Erst kürzlich versammelte sich die globale Wirtschaftselite in dem schweizerischen Dorf Davos, um das alljährliche Weltwirtschaftsforum abzuhalten. Ein wichtiges Gesprächsthema war sicherlich die Rezessionsgefahr angesichts steigender Zinsen. Jüngst veröffentliche Daten des US-Geldmengenwachstums stützen diese These. Das könnte die seit Anfang des Jahres fallenden Langfristzinsen weiter zurückgehen lassen. Erfahren Sie in der heutigen Ausgabe des Zinskommentars, warum das geringe Geldmengenwachstum in den USA auf rezessive Tendenzen hindeutet.

US-Geldmengenwachstum auf historischem Tiefstand

Das Geldmengenwachstum ist ein wichtiger Indikator dafür, wie „liquide“ eine Volkswirtschaft ist. Wächst beispielsweise die Geldmenge stark, stehen den Markteilnehmern mehr finanzielle Ressourcen zur Verfügung, um Investitionen oder Konsum zu tätigen.  Der größte Geldmengentreiber ist logischerweise die Kreditvergabe, welche hauptsächlich über den Leitzins der Zentralbank gesteuert wird.

Grundsätzlich unterscheidet man zwischen drei verschiedenen Geldmengen.
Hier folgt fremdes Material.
(* ===== verification/AwsQueue.v ===== *)
(** * AwsQueue: messages in SQS

    Models [aws_queue_client_provider.cc] and [sqs_error_converter.cc] of
    [cc/cpio/client_providers/queue_client_provider/src/aws]. *)

From S2P Require Import Prelude ExecResult Provider Utils JobClient Queue.

Local Open Scope string_scope.
Local Open Scope list_scope.
Local Open Scope Z_scope.

Abbreviation SC_AWS_QUEUE_CLIENT_PROVIDER := 0x0227%Z (only parsing).
Abbreviation SC_AWS_QUEUE_CLIENT_PROVIDER_QUEUE_CLIENT_OPTIONS_REQUIRED := (MakeErrorCode SC_AWS_QUEUE_CLIENT_PROVIDER 0x0001).
Abbreviation SC_AWS_QUEUE_CLIENT_PROVIDER_QUEUE_NAME_REQUIRED := (MakeErrorCode SC_AWS_QUEUE_CLIENT_PROVIDER 0x0002).
Abbreviation SC_AWS_QUEUE_CLIENT_PROVIDER_INVALID_MESSAGE := (MakeErrorCode SC_AWS_QUEUE_CLIENT_PROVIDER 0x0003).
Abbreviation SC_AWS_QUEUE_CLIENT_PROVIDER_MESSAGES_NUMBER_EXCEEDED := (MakeErrorCode SC_AWS_QUEUE_CLIENT_PROVIDER 0x0004).
Abbreviation SC_AWS_QUEUE_CLIENT_PROVIDER_INVALID_RECEIPT_INFO := (MakeErrorCode SC_AWS_QUEUE_CLIENT_PROVIDER 0x0005).
Abbreviation SC_AWS_QUEUE_CLIENT_PROVIDER_INVALID_VISIBILITY_TIMEOUT := (MakeErrorCode SC_AWS_QUEUE_CLIENT_PROVIDER 0x0006).
Abbreviation SC_AWS_QUEUE_CLIENT_PROVIDER_MESSAGE_NOT_IN_FLIGHT := (MakeErrorCode SC_AWS_QUEUE_CLIENT_PROVIDER 0x0007).

(** The members of [SQSErrors] that the code names. *)
Inductive SQSErrors :=
  | VALIDATION | ACCESS_DENIED | INVALID_CLIENT_TOKEN_ID | INVALID_PARAMETER_COMBINATION | INVALID_QUERY_PARAMETER
  | INVALID_PARAMETER_VALUE | MALFORMED_QUERY_STRING | SERVICE_UNAVAILABLE | NETWORK_CONNECTION | THROTTLING | OVER_LIMIT
  | INVALID_MESSAGE_CONTENTS | MESSAGE_NOT_INFLIGHT | RECEIPT_HANDLE_IS_INVALID | INVALID_ID_FORMAT | INTERNAL_FAILURE
  | OTHER_ERROR.

Definition ConvertSqsError (error : SQSErrors) : ExecutionResult :=
  match error with
  | VALIDATION => FailureExecutionResult SC_AWS_VALIDATION_FAILED
  | ACCESS_DENIED | INVALID_CLIENT_TOKEN_ID => FailureExecutionResult SC_AWS_INVALID_CREDENTIALS
  | INVALID_PARAMETER_COMBINATION | INVALID_QUERY_PARAMETER | INVALID_PARAMETER_VALUE | MALFORMED_QUERY_STRING =>
      FailureExecutionResult SC_AWS_INVALID_REQUEST
  | SERVICE_UNAVAILABLE | NETWORK_CONNECTION => FailureExecutionResult SC_AWS_SERVICE_UNAVAILABLE
  | THROTTLING | OVER_LIMIT => FailureExecutionResult SC_AWS_REQUEST_LIMIT_REACHED
  | INVALID_MESSAGE_CONTENTS => FailureExecutionResult SC_AWS_QUEUE_CLIENT_PROVIDER_INVALID_MESSAGE
  | MESSAGE_NOT_INFLIGHT => FailureExecutionResult SC_AWS_QUEUE_CLIENT_PROVIDER_MESSAGE_NOT_IN_FLIGHT
  | RECEIPT_HANDLE_IS_INVALID | INVALID_ID_FORMAT => FailureExecutionResult SC_AWS_QUEUE_CLIENT_PROVIDER_INVALID_RECEIPT_INFO
  | INTERNAL_FAILURE | OTHER_ERROR => FailureExecutionResult SC_AWS_INTERNAL_SERVICE_ERROR
  end.

Definition GetQueueUrl (outcome : SQSErrors + string) : ExecutionResultOr string :=
  match outcome with inl e => HasResult (ConvertSqsError e) | inr url => HasValue (c_str url) end.

(** [queue_name]: of the options, if there are any.  The result, and [queue_url_]; [result()] of a value is a
    success. *)
Definition Run {Client} (queue_name : option string) (region : ExecutionResult + string) (CreateSqsClient : string → Client)
    (queue_url : Client → SQSErrors + string) : ExecutionResult * string :=
  match queue_name with
  | None => (FailureExecutionResult SC_AWS_QUEUE_CLIENT_PROVIDER_QUEUE_CLIENT_OPTIONS_REQUIRED, "")
  | Some n =>
      if bool_decide (n = "") then (FailureExecutionResult SC_AWS_QUEUE_CLIENT_PROVIDER_QUEUE_NAME_REQUIRED, "")
      else match region with
           | inl r => (r, "")
           | inr code =>
               match GetQueueUrl (queue_url (CreateSqsClient code)) with
               | HasResult r => (r, "")
               | HasValue url => (SuccessExecutionResult, url)
               end
           end
  end.

Definition EnqueueMessage (message_body : string) : Started QueueCall :=
  if bool_decide (message_body = "") then Rejected (FailureExecutionResult SC_AWS_QUEUE_CLIENT_PROVIDER_INVALID_MESSAGE) true
  else Sent (Send (c_str message_body)).

Definition OnSendMessageCallback (outcome : SQSErrors + string) : ExecutionResult * option string :=
  match outcome with
  | inl e => (ConvertSqsError e, None)
  | inr message_id => (SuccessExecutionResult, Some (c_str message_id))
  end.

Definition GetTopMessage : Started QueueCall := Sent (Receive kMaxNumberOfMessagesReceived).

Definition OnReceiveMessageCallback (outcome : SQSErrors + list QueueMessage)
  : ExecutionResult * option (string * GetTopMessageResponse) :=
  match outcome with
  | inl e => (ConvertSqsError e, None)
  | inr [] => (SuccessExecutionResult, Some no_message)
  | inr [m] =>
      (SuccessExecutionResult,
       Some (top_response (mkMessage (c_str (queue_message_id m)) (c_str (queue_body m)) (c_str (queue_receipt m)))))
  | inr (_ :: _ :: _) => (FailureExecutionResult SC_AWS_QUEUE_CLIENT_PROVIDER_MESSAGES_NUMBER_EXCEEDED, None)
  end.

Definition UpdateMessageVisibilityTimeout (receipt_info : string) (lifetime : Z) : Started QueueCall :=
  if bool_decide (receipt_info = "") then Rejected (FailureExecutionResult SC_AWS_QUEUE_CLIENT_PROVIDER_INVALID_RECEIPT_INFO) true
  else if (lifetime <? 0) || (kMaxVisibilityTimeoutSeconds <? lifetime)
  then Rejected (FailureExecutionResult SC_AWS_QUEUE_CLIENT_PROVIDER_INVALID_VISIBILITY_TIMEOUT) true
  else Sent (ChangeVisibility (c_str receipt_info) lifetime).

(** The responses of the two operations stay null. *)
Definition OnChangeMessageVisibilityCallback (outcome : SQSErrors + unit) : ExecutionResult :=
  match outcome with inl e => ConvertSqsError e | inr _ => SuccessExecutionResult end.

Definition DeleteMessage (receipt_info : string) : Started QueueCall :=
  if bool_decide (receipt_info = "") then Rejected (FailureExecutionResult SC_AWS_QUEUE_CLIENT_PROVIDER_INVALID_RECEIPT_INFO) true
  else Sent (Acknowledge (c_str receipt_info)).

Definition OnDeleteMessageCallback (outcome : SQSErrors + unit) : ExecutionResult :=
  match outcome with inl e => ConvertSqsError e | inr _ => SuccessExecutionResult end.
Die sogenannte M1 umfasst den gesamten Bargeldumlauf und tägliche fällige Einlagen. Die zweite Geldmenge M2 beninhaltet neben der M1 zusätzlich Einlagen mit einer vereinbarten Laufzeit von bis zu zwei Jahren. Die letzte und häufig als breitgefasste Geldmenge bezeichnete M3 umfasst die M2 und Repogeschäfte, Geldmarktfondsanteile und Schuldverschreibungen. Die Geldmenge M3 ist der am häufigsten verwendete Indikator, wenn von Geldmengenwachstum gesprochen wird.

Bei Betrachtung von Abbildung 1 wird deutlich, dass die Geldmenge nach einem sichtbaren Anstieg im Jahre 2020 inzwischen unter dem Niveau vor der Covid-19-Pandemie liegt. Zuletzt ist sogar die M1-Geldmenge gegenüber dem Vorjahr um 1,7 Prozent gefallen, was einen historischen Tiefstand darstellt. Die breitgefasstere Geldmenge M3 schrumpfte zwar nicht, stagnierte jedoch zuletzt, was ebenfalls einen Präzedenzfall darstellt. Doch wie ist das geringe Geldmengenwachstum zu interpretieren?
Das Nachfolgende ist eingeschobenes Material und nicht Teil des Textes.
Lemma shows_nonempty d row : shows d row → row ≠ ∅ → doc_empty d = false.
Proof.
  intros [_ [->|[-> ->]]] Hne; [|done]. cbn. apply bool_decide_eq_false. by rewrite fmap_empty_iff.
Qed.

(** ** Parameters *)

Lemma alias_inj i j : alias i = alias j → i = j.
Proof. unfold alias. intros E. cbn in E. simplify_eq. by apply (inj pretty). Qed.

Section params.
Variable to_double : Z → Z.

Lemma member_values_strings i l m : Forall (λ a, ∃ t, attribute_value a = ValueString t) l → (∀ j, i ≤ j → m !! alias j = None)%nat →
  ∃ m', member_values to_double i l m = Some m' ∧ (∀ k, (∀ j, k ≠ alias j) → m' !! k = m !! k) ∧
    (∀ j, (j < i)%nat → m' !! alias j = m !! alias j) ∧
    ∀ j a, l !! j = Some a → ∃ t, attribute_value a = ValueString t ∧ m' !! alias (i + j) = Some (STRING t).
Proof.
  intros Hl. revert i m. induction Hl as [|a l [t Ht] Hl IH]; intros i m Hm; cbn [member_values].
  { by exists m. }
  unfold ConvertItemAttributeToSpannerValue at 1. rewrite Ht. cbn [value mbind option_bind].
  unfold emplace. rewrite Hm by done. destruct (IH (S i) (<[alias i := STRING t]> m)) as (m' & E & H1 & H2 & H3).
  { intros j Hj. rewrite lookup_insert_ne by (intros ?%alias_inj; lia). apply Hm. lia. }
  exists m'. split; [done|]. split; [|split].
  - intros k Hk. rewrite H1 by done. by rewrite lookup_insert_ne by (intros ?; by apply (Hk i)).
  - intros j Hj. rewrite H2 by lia. by rewrite lookup_insert_ne by (intros ?%alias_inj; lia).
  - intros [|j] b Hb; cbn in Hb.
    + injection Hb as <-. exists t. split; [done|]. rewrite Nat.add_0_r, H2 by lia. by rewrite lookup_insert_eq.
    + rewrite <-Nat.add_succ_comm. by apply H3.
Qed.
End params.

(** ** Operations *)

Section refinement.
Context {Db : Type} `{!Spanner Db, !SpannerState Db} `{!JsonText} `{!SpannerLaws Db}.
Variables (to_double : Z → Z) (keys : TableKeys) (table pk : string).
Implicit Types (db : Db) (s : Cloud).

(** Items of the table are found by a string. *)
Definition string_key (v : string) : ItemKey := mkItemKey table (Some (mkAttribute pk (ValueString v))) None.

(** The table holds the rows that the job client's database has. *)
Definition implements db s : Prop :=
  key_columns db table = [pk] ∧
  ∀ v, match rows s !! (table, v) with
       | None => row_at db table [STRING v] = None
       | Some row => ∃ d, row_at db table [STRING v] = Some (Some d) ∧ shows d row
       end.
Es bedeutet vor allem, dass die steigenden Zinsen der amerikanischen Zentralbank (Fed) wirken und dem Wirtschaftssystem den „Sprit aus dem Tank nehmen“. Eine ultra-expansive Geld- und Fiskalpolitik, sowie Lieferengpässe ließen die amerikanische Inflation auf zwischenzeitlich 9 Prozent ansteigen. Die Fed musste gegensteuern und Konsum und Investitionen „verteuern“, um die Inflation in den Griff zu bekommen. Das ist gleichbedeutend mit der Entschleunigung des Geldmengenwachstums.
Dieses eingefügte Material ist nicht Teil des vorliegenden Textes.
(* ===== verification/JobDatabase.v ===== *)
(** * JobDatabase: the job client over a NoSQL database client

    The job client of [JobClient] calls the database through
    [NoSQLDatabaseClientProviderInterface].  [JobDatabase] is what it relies on,
    for the requests that it makes: the operations refine those on rows that
    [JobClientSpec] is about.  Against the interface, a job that was put, or
    updated, is read back.  The clients for Spanner and for DynamoDB are
    instances, in [GcpJobs] and [AwsJobs]. *)

From S2P Require Import Prelude ExecResult GcpStatus Provider Decimal Utils UuidLib AsyncProg JobClient JobClientSpec JobClientRuns NoSql Queue QueueSpec.

Local Open Scope string_scope.
Local Open Scope list_scope.

(** The same answer: the order of an item's attributes does not matter. *)
Definition same_answer (c : Call) : option (Answer c) → option (Answer c) → Prop :=
  match c with
  | GetDatabaseItem _ => option_Forall2 same_item
  | _ => λ _ _, True
  end.

(** ** The database and the queue together *)

Section cloud.
Context {Db Q : Type} `{!QueueService Q} `{!QueueLaws Q}.
(** What the clients of a cloud do with a call, the rows that a database holds, the calls of the database
    that are supported, and the code for an item that exists. *)
Context (db_does : Db → ∀ c : Call, ExecutionResult → option (Answer c) → Db → Prop).
Context (queue_does : Q → ∀ c : Call, ExecutionResult → option (Answer c) → Q → Prop).
Context (db_holds : Db → Cloud → Prop) (db_supported : Cloud → Call → Prop) (duplicate : Z).

Inductive cloud_does (db : Db) (q : Q) : ∀ c : Call, ExecutionResult → option (Answer c) → Db → Q → Prop :=
  | via_database c r a db' : db_does db c r a db' → cloud_does db q c r a db' q
  | via_queue c r a q' : queue_does q c r a q' → cloud_does db q c r a db q'.

Definition cloud_supported (s : Cloud) (c : Call) : Prop := is_queue_call c ∧ queue_text c ∨ ¬ is_queue_call c ∧ db_supported s c.

(** A cloud whose database and queue simulate those of the job client simulates its cloud. *)
Lemma cloud_simulates :
  (∀ db s s', db_holds db s → rows s' = rows s → db_holds db s') →
  (∀ db s c r a db', db_holds db s → db_supported s c → db_does db c r a db' →
     ∃ a' s', answered duplicate s c = Some (r, a', s') ∧ same_answer c a a' ∧ db_holds db' s') →
  (∀ q s c r a q', queue_holds q s → queue_text c → queue_does q c r a q' → is_queue_call c ∧ performed duplicate s c r a q') →
  (∀ db c r a db', db_does db c r a db' → ¬ is_queue_call c) →
  ∀ db q s c r a db' q', db_holds db s → queue_holds q s → cloud_supported s c → cloud_does db q c r a db' q' →
  ∃ ch a' s', perform duplicate s c ch = Some (r, a', s') ∧ same_answer c a a' ∧ same_top c a a' ∧ db_holds db' s' ∧ queue_holds q' s'.
Proof.
  intros Hrows Hdb Hqueue Hno db q s c r a db' q' Hd Hq Hs Hdoes. destruct Hdoes as [c r a db' Hdoes|c r a q' Hdoes].
  - assert (¬ is_queue_call c) as Hc by (by eapply Hno). destruct Hs as [[? _]|[_ Hs]]; [done|].
    destruct (Hdb db s c r a db' Hd Hs Hdoes) as (a' & s' & E & Ha & Hd'). exists Answered, a', s'.
    split_and!; [done|done|by destruct c|done|]. eapply holds_queue_only; [done|]. by eapply answered_same_queue.
  - assert (queue_text c) as Ht. { destruct Hs as [[_ ?]|[? _]]; [done|]. by destruct c. }
    destruct (Hqueue q s c r a q' Hq Ht Hdoes) as (Hc & ch & a' & s' & E & Ha & Hq' & Hr). exists ch, a', s'.
    split_and!; [done|by destruct c|done|by eapply Hrows|done].
Qed.
End cloud.

(** [holds db s]: the table has the rows of [s].  [storable]: a row that the database keeps.  [reads] and
    [updates]: the service answers the request as its documentation says. *)
Class JobDatabase (Db : Type) (table : string) := {
  holds : Db → Cloud → Prop;
  duplicate_code : Z;
  storable : Row → Prop;
  reads : Db → GetDatabaseItemRequest → Prop;
  updates : Db → UpsertDatabaseItemRequest → Prop;
  db_get : GetDatabaseItemRequest → Db → option (ExecutionResult * option Item);
  db_create : CreateDatabaseItemRequest → Db → option (ExecutionResult * Db);
  db_upsert : UpsertDatabaseItemRequest → Db → option (ExecutionResult * Db);
  db_get_refines db s id : holds db s →
    let request := CreateGetJobByJobIdRequest table id in
    reads db request →
    ∃ item, db_get request db = Some ((get_item request s).1, item) ∧ option_Forall2 same_item item (get_item request s).2;
  db_create_refines db s id l : holds db s → NoDup (name <$> l) → (name <$> l) ⊆ kJobsTableRequiredColumns →
    storable (list_to_map (pairs l)) →
    let request := mkCreateItem (jobs_key table id) l in
    ∃ r answer s' db', create_item duplicate_code request s = Some (r, answer, s') ∧ db_create request db = Some (r, db') ∧ holds db' s';
  db_upsert_refines db s id l : holds db s → l ≠ [] → NoDup (name <$> l) → (name <$> l) ⊆ kJobsTableRequiredColumns →
    storable (list_to_map (pairs l) ∪ default ∅ (rows s !! (table, id))) →
    let request := mkUpsertItem (jobs_key table id) [] l in
    updates db request →
    ∃ r answer s' db', upsert_item request s = Some (r, answer, s') ∧ db_upsert request db = Some (r, db') ∧ holds db' s'
}.

(** ** Items as jobs *)

(** The order of the attributes does not matter. *)
Lemma attributes_perm l l' (m : gmap string ItemAttribute) : NoDup (name <$> l) → l ≡ₚ l' → (∀ a, a ∈ l → m !! name a = None) →
  foldl (λ m a, match m !! name a with Some _ => m | None => <[name a := a]> m end) m l =
  foldl (λ m a, match m !! name a with Some _ => m | None => <[name a := a]> m end) m l'.
Proof.
  intros Hn Hp. revert m Hn. induction Hp as [|a l l' Hp IH|a b l|l1 l2 l3 H1 IH1 H2 IH2]; intros m Hn Hm; [done|..]; cbn.
  - rewrite Hm by left. apply NoDup_cons in Hn as [Ha Hn]. apply IH; [done|]. intros c Hc. rewrite lookup_insert_ne; [by apply Hm; right|].
    intros E. apply Ha. rewrite E. by apply list_elem_of_fmap_2.
  - apply NoDup_cons in Hn as [Ha _]. assert (name a ≠ name b) as Hab by (intros E; apply Ha; rewrite E; left).
    rewrite (Hm b) by left. rewrite (Hm a) by (right; left). rewrite !lookup_insert_ne by done.
    rewrite (Hm a) by (right; left). rewrite (Hm b) by left. by rewrite insert_insert_ne.
  - rewrite IH1 by done. apply IH2; [by rewrite <-H1|]. intros a Ha. apply Hm. by rewrite H1.
Qed.

Lemma existsb_perm {A} (f : A → bool) l l' : l ≡ₚ l' → existsb f l = existsb f l'.
Proof. induction 1 as [|a l l' _ IH|a b l|l1 l2 l3 _ IH1 _ IH2]; cbn; [done|by rewrite IH| |congruence]. by destruct (f a), (f b). Qed.

Lemma item_of_names k row : NoDup (name <$> attributes (item_of k row)).
Proof. cbn. rewrite <-list_fmap_compose. apply NoDup_fst_map_to_list. Qed.

(** The attributes of an update are columns of the table, each at most once. *)
Lemma update_attrs_names b st u rc ps :
  update_attrs b st u rc ps ≠ [] ∧ NoDup (name <$> update_attrs b st u rc ps) ∧
  (name <$> update_attrs b st u rc ps) ⊆ kJobsTableRequiredColumns.
Proof.
  split; [destruct b, st, u, ps; discriminate|].
  split; destruct b, st, u, ps; apply (bool_decide_unpack _); vm_compute; exact I.
Qed.

Section jobs.
Context `{EvpBase64} `{TimeUtil} `{Json}.

Lemma convert_same_item x y : same_item x y → NoDup (name <$> attributes y) → ConvertDatabaseItemToJob x = ConvertDatabaseItemToJob y.
Proof.
  intros [Hk Hp] Hn. unfold ConvertDatabaseItemToJob. assert (GetItemAttributes x = GetItemAttributes y) as ->.
  { unfold GetItemAttributes. apply attributes_perm; [by rewrite Hp|done|done]. }
  assert (ValidateJobItem x = ValidateJobItem y) as ->; [|by rewrite Hk].
  unfold ValidateJobItem. rewrite Hk, (Permutation_length Hp).
  replace (forallb _ kJobsTableRequiredColumns)
    with (forallb (λ c, existsb (λ a, bool_decide (name a = c)) (attributes y)) kJobsTableRequiredColumns); [done|].
  induction kJobsTableRequiredColumns as [|c l IH]; [done|]. cbn. by rewrite IH, (existsb_perm _ _ _ Hp).
Qed.

Context {Db : Type} {table : string} `{!JobDatabase Db table}.
Implicit Types (db : Db) (s : Cloud).

(** A job of the table is read as it is. *)
Lemma stored_read db s job : holds db s → stored s (table, job_id job) job →
  reads db (CreateGetJobByJobIdRequest table (job_id job)) →
  ∃ item, db_get (CreateGetJobByJobIdRequest table (job_id job)) db = Some (SuccessExecutionResult, Some item) ∧
    ConvertDatabaseItemToJob item = Some (HasValue job).
Proof.
  intros Hh (Hrow & Hok & _) Hr. destruct (db_get_refines db s (job_id job) Hh Hr) as (item & Eg & Hi).
  assert (get_item (CreateGetJobByJobIdRequest table (job_id job)) s =
    (SuccessExecutionResult, Some (item_of (jobs_key table (job_id job)) (row_of job)))) as E.
  { unfold get_item. cbn [CreateGetJobByJobIdRequest get_key get_required key_of jobs_key partition_key MakeStringAttribute table_name
      mbind option_bind]. by rewrite Hrow. }
  rewrite E in *. inversion Hi as [x y Hxy Ex Ey|]; subst. exists x. split; [exact Eg|].
  rewrite (convert_same_item _ _ Hxy) by apply item_of_names. by apply convert_row_of.
Qed.

(** What putting a job writes. *)
Definition put_attributes (job : Job) : list ItemAttribute :=
  [MakeStringAttribute kServerJobIdColumnName (server_job_id job);
   MakeStringAttribute kJobBodyColumnName (EVP_EncodeBlock (job_body job));
   MakeIntAttribute kJobStatusColumnName (job_status job);
   MakeStringAttribute kCreatedTimeColumnName (time_ToString (created_time job));
   MakeStringAttribute kUpdatedTimeColumnName (time_ToString (updated_time job));
   MakeIntAttribute kRetryCountColumnName (retry_count job);
   MakeStringAttribute kProcessingStartedTimeColumnName (time_ToString (processing_started_time job))].

Lemma put_request job : job_ok job →
  CreatePutJobRequest table job = Some (HasValue (mkCreateItem (jobs_key table (job_id job)) (put_attributes job))).
Proof.
  intros [[Hb Hbo] _ _ _ _ _]. destruct (body_roundtrip _ Hb Hbo) as [Henc _]. unfold CreatePutJobRequest. by rewrite Henc.
Qed.


(** A job that the job client updates is read back with the fields that the update sets, whichever
    database client it uses. *)
Theorem update_job_read_back db s u job : holds db s → stored s (table, job_id u) job → update_ok u →
  storable (row_of (apply_update u job)) →
  ∃ request, CreateUpsertJobRequest table u = Some (HasValue request) ∧
    (updates db request → ∃ db', db_upsert request db = Some (SuccessExecutionResult, db') ∧
     (reads db' (CreateGetJobByJobIdRequest table (job_id u)) →
      ∃ item, db_get (CreateGetJobByJobIdRequest table (job_id u)) db' = Some (SuccessExecutionResult, Some item) ∧
        ConvertDatabaseItemToJob item = Some (HasValue (apply_update u job)))).
Proof.
  intros Hh Hs Hu Hst. pose proof Hs as (Hrow & Hok & Hid). cbn in Hid.
  destruct (upsert_item_stored table u s job Hu Hs) as (request & Er & Eu). exists request. split; [exact Er|]. intros Hup.
  rewrite upsert_request in Er by done. injection Er as <-.
  destruct (update_attrs_names (EVP_EncodeBlock <$> set_if "" (job_body u)) (set_if JOB_STATUS_UNKNOWN (job_status u))
    (time_ToString <$> set_if kDefaultTimestampValue (updated_time u)) (retry_count u)
    (time_ToString <$> set_if kDefaultTimestampValue (processing_started_time u))) as (Hne & Hn & Hsub).
  edestruct (db_upsert_refines db s (job_id u)) as (r & answer & s' & db' & Eu' & Ed & Hh');
    [exact Hh|exact Hne|exact Hn|exact Hsub| |exact Hup|].
  { rewrite Hrow. cbn [from_option id]. by rewrite row_of_update. }
  rewrite Eu in Eu'. injection Eu' as <- _ <-. exists db'. split; [exact Ed|]. rewrite <-Hid. change (job_id job) with (job_id (apply_update u job)).
  apply (stored_read db' _ _ Hh'). split; [by cbn; rewrite Hid, lookup_insert_eq|]. split; [by apply apply_update_ok|done].
Qed.
End jobs.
Die USA könnten damit schon bald in eine rezessive Phase eintreten, auch wenn bislang erwartet wird, dass diese nur leicht ausfallen wird. Eine Abschwächung scheint angesichts der hohen Inflation sogar notwendig, um wieder Preisstabilität herzustellen. Diesen Preis ist die Fed bereit zu zahlen. Das geringe Geldmengenwachstum deutet darauf hin, dass die Wirtschaft die steigenden Zinsen und die damit einhergehende Verteuerung von Liquidität spürt. Das könnte sich schon bald ändern, sollte das Wirtschaftswachstum sichtbar in Mitleidenschaft gezogen werden.